Optimize re-sync content#7754
Conversation
| cache_hits_by_type = defaultdict(lambda: Q(pk__in=[])) | ||
|
|
||
| for d_content in batch: | ||
| if d_content.content._state.adding: |
There was a problem hiding this comment.
Theoretically content could be passed through already saved, in which case I think we're probably not touch ing it. That might be an existing bug, though not a particularly serious one.
There was a problem hiding this comment.
I am not sure I understand this. Why do we need to call touch when content already exists? Is it because of orphan clean up?
There was a problem hiding this comment.
Yes, it basically resets the orphan cleanup protection timer.
There was a problem hiding this comment.
This is really an existing issue, but we're executing the content_q query (w/ natural keys) twice (once to touch, and once for the model swap), and also executing a touch query twice (once with cache hits, once with existing packages that were not in the latest version cache).
Is it possible to collect PKs within the loop, combine them with the cache hit PKs, and have one touch block below this loop?
Or (maybe question for @mdellweg), does that touch really need to happen before the swap for a timing-related reason?

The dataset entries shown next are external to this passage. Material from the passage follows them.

(* ===== verification/TurnOps.v ===== *)
(** * A round of a loop, in turns

    The loops of a server run in threads of their own.  Between two callbacks
    and between two functors of one loop, the other threads run.  Here a
    round of [EventLoop::Loop] is cut into turns: waiting for events,
    beginning with the events of a channel, one test of
    [Channel::HandleEventWithGuard] with the callback it guards, taking the
    functors out of the queue, running one of them, and being done with them.
    What a thread has still to do in its round - the local variables of
    [Loop], [HandleEventWithGuard] and [DoPendingFunctors] - is a [turn].
    One after the other, the turns of a loop are its round. *)

From S2P Require Import Prelude Format Kernel Buffer Objects PollerOps ChannelOps LoopOps ConnOps ServerOps.

(** The tests of [HandleEventWithGuard]. *)
Inductive test := TestClose | TestError | TestRead | TestWrite.
Definition all_tests : list test := [TestClose; TestError; TestRead; TestWrite].

Definition test_holds (k : test) (revents : Z) : bool :=
  match k with
  | TestClose => has revents EPOLLHUP && negb (has revents EPOLLIN)
  | TestError => has revents EPOLLERR
  | TestRead => has revents (Z.lor EPOLLIN EPOLLPRI)
  | TestWrite => has revents EPOLLOUT
  end.

Definition test_callback (k : test) (ch : Channel.t) : option callback :=
  match k with
  | TestClose => Channel.close_callback_ ch
  | TestError => Channel.error_callback_ ch
  | TestRead => Channel.read_callback_ ch
  | TestWrite => Channel.write_callback_ ch
  end.

(** Where a thread is in the round of its loop. *)
Inductive turn :=
  | THandle (active : list nat)                       (* the channels still to be handled *)
  | TTests (x : nat) (receiveTime : Z) (ks : list test) (active : list nat)
  | TRun (functors : list functor).                   (* the functors still to be run *)

Section ops.
Context {E : Type} `{Kernel E} `{App}.
Abbreviation prog := (M (World E)).

(** [active_channels_.clear()] and [Poll]. *)
Definition poll_turn (l : nat) : prog (list nat) :=
  upd_loop l (λ lp, lp <| EventLoop.active_channels_ := [] |>);;
  lp ← the_loop l;
  '(now, active) ← PollerOps.Poll l kPollTimeMs (EventLoop.active_channels_ lp);
  upd_loop l (λ lp, lp <| EventLoop.active_channels_ := active |>
                       <| EventLoop.poll_return_time_ := now |>);;
  mret active.

(** [HandleEvent] up to the tests: whether there is something to handle. *)
Definition begin_event (x : nat) : prog bool :=
  ch ← the_channel x;
  guard ← (if Channel.tied_ ch then lock (Channel.tie_ ch) else mret (Some x) : prog (option nat));
  match guard with
  | None => mret false
  | Some _ =>
      ch ← the_channel x;
      LOG_INFO "channel HandleEvent revents: %d\n" [AInt (Channel.revents_ ch)];;
      mret true
  end.

Definition run_test (x : nat) (receiveTime : Z) (k : test) : prog unit :=
  ch ← the_channel x;
  when (test_holds k (Channel.revents_ ch)) (call_if call_callback (test_callback k ch) receiveTime).

(** [calling_pending_functors_ = true] and the swap. *)
Definition take_functors (l : nat) : prog (list functor) :=
  upd_loop l (λ lp, lp <| EventLoop.calling_pending_functors_ := true |>);;
  lp ← the_loop l;
  let functors := EventLoop.pending_functors_ lp in
  upd_loop l (λ lp, lp <| EventLoop.pending_functors_ := [] |>);;
  mret functors.

Definition done_functors (l : nat) : prog unit :=
  upd_loop l (λ lp, lp <| EventLoop.calling_pending_functors_ := false |>).

(** The next turn of the thread of loop [l], which is at [T], or at the
    beginning of a round; where it is then. *)
Definition run_turn (l : nat) (T : option turn) : prog (option turn) :=
  match T with
  | None => active ← poll_turn l; mret (Some (THandle active))
  | Some (THandle []) => functors ← take_functors l; mret (Some (TRun functors))
  | Some (THandle (x :: active)) =>
      lp ← the_loop l;
      b ← begin_event x;
      mret (Some (if (b : bool) then TTests x (EventLoop.poll_return_time_ lp) all_tests active
                  else THandle active))
  | Some (TTests x t [] active) => mret (Some (THandle active))
  | Some (TTests x t (k :: ks) active) => run_test x t k;; mret (Some (TTests x t ks active))
  | Some (TRun []) => done_functors l;; mret None
  | Some (TRun (f :: functors)) => run_functor f;; mret (Some (TRun functors))
  end.

(** ** The pieces make up the round *)

Lemma HandleEventWithGuard_tests x t w :
  HandleEventWithGuard call_callback x t w =
    (ch ← the_channel x;
     LOG_INFO "channel HandleEvent revents: %d\n" [AInt (Channel.revents_ ch)];;
     sequence_ (run_test x t <$> all_tests)) w.
Proof.
  unfold HandleEventWithGuard. apply bind_ext. intros ch w1. apply bind_ext. intros _ w2.
  do 3 (apply bind_ext; intros _ ?w). symmetry. apply sequence_one.
Qed.

Lemma HandleEvent_tests x t w :
  HandleEvent call_callback x t w =
    (b ← begin_event x; when b (sequence_ (run_test x t <$> all_tests))) w.
Proof.
  unfold HandleEvent, begin_event. rewrite bind_assoc. apply bind_ext. intros ch w1. rewrite bind_assoc.
  assert (∀ w0, HandleEventWithGuard call_callback x t w0 =
    ((ch ← the_channel x; LOG_INFO "channel HandleEvent revents: %d\n" [AInt (Channel.revents_ ch)];; mret true)
     ≫= (λ b, when b (sequence_ (run_test x t <$> all_tests)))) w0) as Hg.
  { intros w0. rewrite HandleEventWithGuard_tests, bind_assoc. apply bind_ext. intros ch' w2.
    rewrite bind_assoc. done. }
  destruct (Channel.tied_ ch); [| apply Hg]. apply bind_ext. intros [c|] w2; [apply Hg | done].
Qed.

Lemma DoPendingFunctors_turns l w :
  DoPendingFunctors run_functor l w =
    (functors ← take_functors l; sequence_ (run_functor <$> functors);; done_functors l) w.
Proof.
  unfold DoPendingFunctors, take_functors. rewrite bind_assoc. apply bind_ext. intros _ w1.
  rewrite bind_assoc. apply bind_ext. intros lp w2. by rewrite bind_assoc.
Qed.

Lemma loop_body_turns l w :
  server_loop_body l w =
    (active ← poll_turn l; handle_active call_callback l active;; DoPendingFunctors run_functor l) w.
Proof.
  unfold server_loop_body, loop_body, poll_turn. rewrite bind_assoc. apply bind_ext. intros _ w1.
  rewrite bind_assoc. apply bind_ext. intros lp w2. rewrite bind_assoc. apply bind_ext. intros [now active] w3.
  by rewrite bind_assoc.
Qed.
End ops.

There was a problem hiding this comment.
Updated. I kept touch before swap for now
|
Looks good! A few things to look at, maybe we can make this even more efficient |
|
Measured benefit using https://fixtures.pulpproject.org/file-perf/ (20k files) with immediate policy sync: Without patch: With patch: The biggest impact comes from the Syncing with on-demand policy is already fast and is not significantly affected by this change (Sync time: 92 seconds, Re-sync time: 42 seconds). |
|
@dralley I will squash the commits before merging, but I am keeping them separate for easier review now. |
a05fba5 to
c4c68af
Compare
|
@jobselko Keep the The rest can be squashed and stay in this PR. Great work! This is a huge performance improvement 🚀 👍 |
| ) | ||
|
|
||
| for model_type, results in db_results_by_type.items(): | ||
| for result in results: |
There was a problem hiding this comment.
A little worried that the additional loops here would outweigh the reduced # of queries
There was a problem hiding this comment.
I can rework it, but that would result in "swap before touch". Alternatively, I can revert the last commit and keep the two queries. Which option would you prefer?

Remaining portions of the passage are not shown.